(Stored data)
• • • • • • •
Lemma carries_ext (f g : R -> R -> R) (u v : R) (d : Dual.D2) :
  (forall s t, f s t = g s t) -> carries f u v d -> carries g u v d.
Proof.
  intros Hfg (Hv & Hx & Hy). repeat split.
  - rewrite Hv. apply Hfg.
  - apply derivable_pt_lim_ext with (f := fun s => f s v); [ intros; apply Hfg | exact Hx ].
  - apply derivable_pt_lim_ext with (f := fun t => f u t); [ intros; apply Hfg | exact Hy ].
Qed.

Lemma carries_same (f : R -> R -> R) (u v : R) (d d' : Dual.D2) :
  val d = val d' -> dx d = dx d' -> dy d = dy d' ->
  carries f u v d -> carries f u v d'.
Proof.
  intros Hv Hx Hy (H1 & H2 & H3). unfold carries.
  rewrite <- Hv, <- Hx, <- Hy. auto.
Qed.

Lemma carries_const (c u v : R) : carries (fun _ _ => c) u v (Dual.const c).
Proof.
  repeat split; cbn [Dual.const dx dy]; apply derivable_pt_lim_const.
Qed.

Lemma carries_add (f g : R -> R -> R) (u v : R) (a b : Dual.D2) :
  carries f u v a -> carries g u v b ->
  carries (fun s t => f s t + g s t) u v (Dual.add a b).
Proof.
  intros (Hfa & Hfx & Hfy) (Hgb & Hgx & Hgy). repeat split; cbn [Dual.add val dx dy].
  - rewrite Hfa, Hgb. reflexivity.
  - exact (derivable_pt_lim_plus _ _ _ _ _ Hfx Hgx).
  - exact (derivable_pt_lim_plus _ _ _ _ _ Hfy Hgy).
Qed.

Lemma carries_mul (f g : R -> R -> R) (u v : R) (a b : Dual.D2) :
  carries f u v a -> carries g u v b ->
  carries (fun s t => f s t * g s t) u v (Dual.mul a b).
Proof.
  intros (Hfa & Hfx & Hfy) (Hgb & Hgx & Hgy). repeat split; cbn [Dual.mul val dx dy].
  - rewrite Hfa, Hgb. reflexivity.
  - apply derivable_pt_lim_value with (1 := derivable_pt_lim_mult _ _ _ _ _ Hfx Hgx).
    rewrite Hfa, Hgb. as_reals. ring.
  - apply derivable_pt_lim_value with (1 := derivable_pt_lim_mult _ _ _ _ _ Hfy Hgy).
    rewrite Hfa, Hgb. as_reals. ring.
Qed.

Lemma carries_smul (c : R) (f : R -> R -> R) (u v : R) (a : Dual.D2) :
  carries f u v a -> carries (fun s t => c * f s t) u v (Dual.smul c a).
Proof.
  intros (Hfa & Hfx & Hfy). repeat split; cbn [Dual.smul val dx dy].
  - rewrite Hfa. reflexivity.
  - exact (derivable_pt_lim_scal _ c _ _ Hfx).
  - exact (derivable_pt_lim_scal _ c _ _ Hfy).
Qed.

Lemma carries_muls (c : R) (f : R -> R -> R) (u v : R) (a : Dual.D2) :
  carries f u v a -> carries (fun s t => f s t * c) u v (Dual.muls a c).
Proof.
  intros Ha. apply carries_ext with (f := fun s t => c * f s t).
  - intros s t. ring.
  - apply carries_same with (d := Dual.smul c a);
      [ | | | apply carries_smul; exact Ha ];
      cbn [Dual.smul Dual.muls val dx dy]; as_reals; ring.
Qed.

Lemma carries_ssub (c : R) (f : R -> R -> R) (u v : R) (a : Dual.D2) :
  carries f u v a -> carries (fun s t => c - f s t) u v (Dual.ssub c a).
Proof.
  intros (Hfa & Hfx & Hfy). repeat split; cbn [Dual.ssub val dx dy].
  - rewrite Hfa. reflexivity.
  - apply derivable_pt_lim_value
      with (1 := derivable_pt_lim_minus _ _ _ _ _ (derivable_pt_lim_const c u) Hfx).
    as_reals. ring.
  - apply derivable_pt_lim_value
      with (1 := derivable_pt_lim_minus _ _ _ _ _ (derivable_pt_lim_const c v) Hfy).
    as_reals. ring.
Qed.

Lemma carries_exp (f : R -> R -> R) (u v : R) (a : Dual.D2) :
  carries f u v a -> carries (fun s t => exp (f s t)) u v (Dual.exp a).
Proof.
  intros (Hfa & Hfx & Hfy). repeat split; cbn [Dual.exp val dx dy].
  - rewrite Hfa. reflexivity.
  - apply derivable_pt_lim_value
      with (1 := derivable_pt_lim_comp _ _ _ _ _ Hfx (derivable_pt_lim_exp (f u v))).
    rewrite Hfa. as_reals. ring.
  - apply derivable_pt_lim_value
      with (1 := derivable_pt_lim_comp _ _ _ _ _ Hfy (derivable_pt_lim_exp (f u v))).
    rewrite Hfa. as_reals. ring.
Qed.

Lemma carries_cos (f : R -> R -> R) (u v : R) (a : Dual.D2) :
  carries f u v a -> carries (fun s t => cos (f s t)) u v (Dual.cos a).
Proof.
  intros (Hfa & Hfx & Hfy). repeat split; cbn [Dual.cos val dx dy].
  - rewrite Hfa. reflexivity.
  - apply derivable_pt_lim_value
      with (1 := derivable_pt_lim_comp _ _ _ _ _ Hfx (derivable_pt_lim_cos (f u v))).
    rewrite Hfa. as_reals. ring.
  - apply derivable_pt_lim_value
      with (1 := derivable_pt_lim_comp _ _ _ _ _ Hfy (derivable_pt_lim_cos (f u v))).
    rewrite Hfa. as_reals. ring.
Qed.

Lemma carries_first (u v : R) : carries (fun s _ => s) u v (mkDual2 u 1 0).
Proof.
  repeat split; cbn [val dx dy];
    [ apply derivable_pt_lim_id | apply derivable_pt_lim_const ].
Qed.

Lemma carries_second (u v : R) : carries (fun _ t => t) u v (mkDual2 v 0 1).
Proof.
  repeat split; cbn [val dx dy];
    [ apply derivable_pt_lim_const | apply derivable_pt_lim_id ].
Qed.

Lemma carries_dot3 (X Y Z : R -> R -> R) (u v : R) (x : Dual2 Vec3) :
  carries X u v (comp_x x) -> carries Y u v (comp_y x) -> carries Z u v (comp_z x) ->
  carries (fun s t => Imath.dot3 (mkVec3 (X s t) (Y s t) (Z s t))
                                 (mkVec3 (X s t) (Y s t) (Z s t)))
          u v (Dual.dot3 x x).
Proof.
  intros HX HY HZ.
  apply carries_same
    with (d := Dual.add (Dual.add (Dual.mul (comp_x x) (comp_x x))
                                  (Dual.mul (comp_y x) (comp_y x)))
                        (Dual.mul (comp_z x) (comp_z x))).
  - reflexivity.
  - unfold Dual.dot3, Imath.dot3. cbn. as_reals. ring.
  - unfold Dual.dot3, Imath.dot3. cbn. as_reals. ring.
  - unfold Imath.dot3. cbn [x3 y3 z3].
    repeat apply carries_add; apply carries_mul; assumption.
Qed.

Lemma carries_sdot3 (omega : Vec3) (X Y Z : R -> R -> R) (u v : R) (x : Dual2 Vec3) :
  carries X u v (comp_x x) -> carries Y u v (comp_y x) -> carries Z u v (comp_z x) ->
  carries (fun s t => Imath.dot3 omega (mkVec3 (X s t) (Y s t) (Z s t)))
          u v (Dual.sdot3 omega x).
Proof.
  intros HX HY HZ.
  apply carries_same
    with (d := Dual.add (Dual.add (Dual.smul (x3 omega) (comp_x x))
                                  (Dual.smul (y3 omega) (comp_y x)))
                        (Dual.smul (z3 omega) (comp_z x))); try reflexivity.
  unfold Imath.dot3. cbn [x3 y3 z3].
  repeat apply carries_add; apply carries_smul; assumption.
Qed.

(** ** gabor_kernel *)

(** The value the kernel returns, for any inputs. *)
Lemma gabor_kernel_value (weight : Dual.D2) (omega : Vec3) (phi : Dual.D2)
    (b : float) (x : Dual2 Vec3) :
  val (gabor_kernel weight omega phi b x)
  = val weight * exp (- PI * b ^ 2 * Imath.dot3 (val x) (val x))
      * cos (2 * PI * Imath.dot3 omega (val x) + val phi).
Proof.
  unfold gabor_kernel, M_PI, M_TWO_PI. cbn -[pow].
  replace (- PI * (b * b)) with (- PI * b ^ 2) by (as_reals; ring).
  reflexivity.
Qed.

(** The same for the [Vec2] instance of the template. *)
Lemma gabor_kernel_value_2d (weight : Dual.D2) (omega : Vec2) (phi : Dual.D2)
    (b : float) (x : Dual2 Vec2) :
  val (gabor_kernel weight omega phi b x)
  = val weight * exp (- PI * b ^ 2 * Imath.dot2 (val x) (val x))
      * cos (2 * PI * Imath.dot2 omega (val x) + val phi).
Proof.
  unfold gabor_kernel, M_PI, M_TWO_PI. cbn -[pow].
  replace (- PI * (b * b)) with (- PI * b ^ 2) by (as_reals; ring).
  reflexivity.
Qed.

(** C7.  Let the weight, the phase and the three coordinates of the
    position be functions of the two sampling parameters, carried at
    [(u, v)] by the dual numbers handed to [gabor_kernel].  Then the value
    returned is [weight * exp (- pi bandwidth^2 |x|^2) * cos (2 pi
    (omega . x) + phase)] at [(u, v)], and the two partials returned are
    the derivatives of that expression along the first and the second
    parameter (limits of difference quotients, not difference quotients
    at a finite step). *)
Theorem gabor_kernel_exact (W Phi X Y Z : R -> R -> R) (u v : R)
    (weight : Dual.D2) (omega : Vec3) (phi : Dual.D2) (b : float) (x : Dual2 Vec3) :
  carries W u v weight ->
  carries Phi u v phi ->
  carries X u v (comp_x x) ->
  carries Y u v (comp_y x) ->
  carries Z u v (comp_z x) ->
  val (gabor_kernel weight omega phi b x)
    = gabor_value (val weight) omega (val phi) b (val x) /\
  carries (fun s t => gabor_value (W s t) omega (Phi s t) b
                        (mkVec3 (X s t) (Y s t) (Z s t)))
          u v (gabor_kernel weight omega phi b x).
Proof.
  intros HW HPhi HX HY HZ. split.
  - rewrite gabor_kernel_value. reflexivity.
  - unfold gabor_kernel, gabor_value, M_PI, M_TWO_PI.
    apply carries_mul; [ apply carries_mul; [ exact HW | ] | ].
    + apply carries_exp.
      apply carries_ext
        with (f := fun s t => - PI * (b * b) *
                     Imath.dot3 (mkVec3 (X s t) (Y s t) (Z s t))
                                (mkVec3 (X s t) (Y s t) (Z s t))).
      * intros s t. as_reals. ring.
      * apply carries_smul. apply carries_dot3; assumption.
    + apply carries_cos. apply carries_add; [ | exact HPhi ].
      apply carries_smul. apply carries_sdot3; assumption.
Qed.

(** A unit weight and no phase, sampled at the origin along the first
    two axes. *)
Lemma gabor_kernel_exact_witness :
  let x := mkDual2 (mkVec3 0 0 0) (mkVec3 1 0 0) (mkVec3 0 1 0) in
  let omega := mkVec3 1 0 0 in
  val (gabor_kernel (Dual.const 1) omega (Dual.const 0) 1 x)
    = gabor_value 1 omega 0 1 (val x) /\
  carries (fun s t => gabor_value 1 omega 0 1 (mkVec3 s t 0))
          0 0 (gabor_kernel (Dual.const 1) omega (Dual.const 0) 1 x).
Proof.
  intros x omega.
  apply (gabor_kernel_exact (fun _ _ => 1) (fun _ _ => 0)
           (fun s _ => s) (fun _ t => t) (fun _ _ => 0) 0 0
           (Dual.const 1) omega (Dual.const 0) 1 x).
  - apply carries_const.
  - apply carries_const.
  - apply carries_first.
  - apply carries_second.
  - apply (carries_const 0).
Defined.

(** The [Vec2] instance of the template: same statement, with the
    two coordinates of the position. *)
Lemma gabor_kernel_exact_2d (W Phi X Y : R -> R -> R) (u v : R)
    (weight : Dual.D2) (omega : Vec2) (phi : Dual.D2) (b : float) (x : Dual2 Vec2) :
  carries W u v weight ->
  carries Phi u v phi ->
  carries X u v (comp2_x x) ->
  carries Y u v (comp2_y x) ->
  carries (fun s t => W s t
                      * exp (- PI * b ^ 2 * Imath.dot2 (mkVec2 (X s t) (Y s t))
                                                       (mkVec2 (X s t) (Y s t)))
                      * cos (2 * PI * Imath.dot2 omega (mkVec2 (X s t) (Y s t)) + Phi s t))
          u v (gabor_kernel weight omega phi b x).
Proof.
  intros HW HPhi HX HY.
  unfold gabor_kernel, M_PI, M_TWO_PI.
  apply carries_mul; [ apply carries_mul; [ exact HW | ] | ].
  - apply carries_exp.
    apply carries_ext
      with (f := fun s t => - PI * (b * b) *
                   (X s t * X s t + Y s t * Y s t)).
    + intros s t. unfold Imath.dot2. cbn [x2 y2]. as_reals. ring.
    + apply carries_smul.
      apply carries_same
        with (d := Dual.add (Dual.mul (comp2_x x) (comp2_x x))
                            (Dual.mul (comp2_y x) (comp2_y x))).
      * reflexivity.
      * cbn. unfold Imath.dot2. cbn [x2 y2]. as_reals. ring.
      * cbn. unfold Imath.dot2. cbn [x2 y2]. as_reals. ring.
      * apply carries_add; apply carries_mul; assumption.
  - apply carries_cos. apply carries_add; [ | exact HPhi ].
    apply carries_smul.
    apply carries_same
      with (d := Dual.add (Dual.smul (x2 omega) (comp2_x x))
                          (Dual.smul (y2 omega) (comp2_y x))); try reflexivity.
    unfold Imath.dot2. cbn [x2 y2].
    apply carries_add; apply carries_smul; assumption.
Qed.

(** ** slice_gabor_kernel_3d *)

(** C2.  The slicer returns the weight [w * exp (- pi a^2 d^2)], the
    first two components of [omega] unchanged, and the phase
    [phi - 2 pi d omega.x]; the partials that the weight and the phase
    carry are those of these two expressions (chain rule on [d]). *)
Theorem slice_gabor_kernel_3d_spec (d : Dual.D2) (w a : float) (omega : Vec3)
    (phi : float) :
  val (w_s (slice_gabor_kernel_3d d w a omega phi))
    = w * exp (- PI * a ^ 2 * val d ^ 2) /\
  omega_s (slice_gabor_kernel_3d d w a omega phi) = mkVec2 (x3 omega) (y3 omega) /\
  val (phi_s (slice_gabor_kernel_3d d w a omega phi))
    = phi - 2 * PI * val d * x3 omega /\
  dx (w_s (slice_gabor_kernel_3d d w a omega phi))
    = w * exp (- PI * a ^ 2 * val d ^ 2) * (- PI * a ^ 2 * (2 * val d * dx d)) /\
  dy (w_s (slice_gabor_kernel_3d d w a omega phi))
    = w * exp (- PI * a ^ 2 * val d ^ 2) * (- PI * a ^ 2 * (2 * val d * dy d)) /\
  dx (phi_s (slice_gabor_kernel_3d d w a omega phi)) = - (2 * PI * dx d * x3 omega) /\
  dy (phi_s (slice_gabor_kernel_3d d w a omega phi)) = - (2 * PI * dy d * x3 omega).
Proof.
  unfold slice_gabor_kernel_3d, M_PI, M_TWO_PI. cbn -[pow].
  replace (- PI * (a * a) * (val d * val d)) with (- PI * a ^ 2 * val d ^ 2)
    by (as_reals; ring).
  repeat split; try reflexivity; as_reals; ring.
Qed.

(** The same through [carries]: when [d] carries a distance function
    [D], the sliced weight and phase carry the two expressions of [D]. *)
Lemma slice_gabor_kernel_3d_carries (D : R -> R -> R) (u v : R) (d : Dual.D2)
    (w a : float) (omega : Vec3) (phi : float) :
  carries D u v d ->
  carries (fun s t => w * exp (- PI * a ^ 2 * D s t ^ 2)) u v
          (w_s (slice_gabor_kernel_3d d w a omega phi)) /\
  carries (fun s t => phi - 2 * PI * D s t * x3 omega) u v
          (phi_s (slice_gabor_kernel_3d d w a omega phi)).
Proof.
  intros HD. unfold slice_gabor_kernel_3d, M_PI, M_TWO_PI. cbn [w_s phi_s]. split.
  - apply carries_smul. apply carries_exp.
    apply carries_ext with (f := fun s t => - PI * (a * a) * (D s t * D s t)).
    + intros s t. as_reals. ring.
    + apply carries_smul. apply carries_mul; exact HD.
  - apply carries_ssub. apply carries_muls. apply carries_smul. exact HD.
Qed.

(** ** make_orthonormals *)

Lemma dot3_self_nonneg (v : Vec3) : 0 <= Imath.dot3 v v.
Proof. unfold Imath.dot3. as_reals. nra. Qed.

Lemma dot3_self_pos (v : Vec3) : v <> Imath.zero3 -> 0 < Imath.dot3 v v.
Proof.
  intros Hv. destruct v as [x y z]. unfold Imath.dot3. cbn [x3 y3 z3]. as_reals.
  destruct (Rle_lt_dec (x * x + y * y + z * z) 0) as [Hle | Hlt]; [ | exact Hlt ].
  exfalso. apply Hv. unfold Imath.zero3.
  assert (x = 0) by nra. assert (y = 0) by nra. assert (z = 0) by nra.
  subst. reflexivity.
Qed.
• • • • • • •
▸ **Work item**
Looking at the entries above, find how many lines include the word "returned" and write that number alone.

▸ **Output for this exercise**
2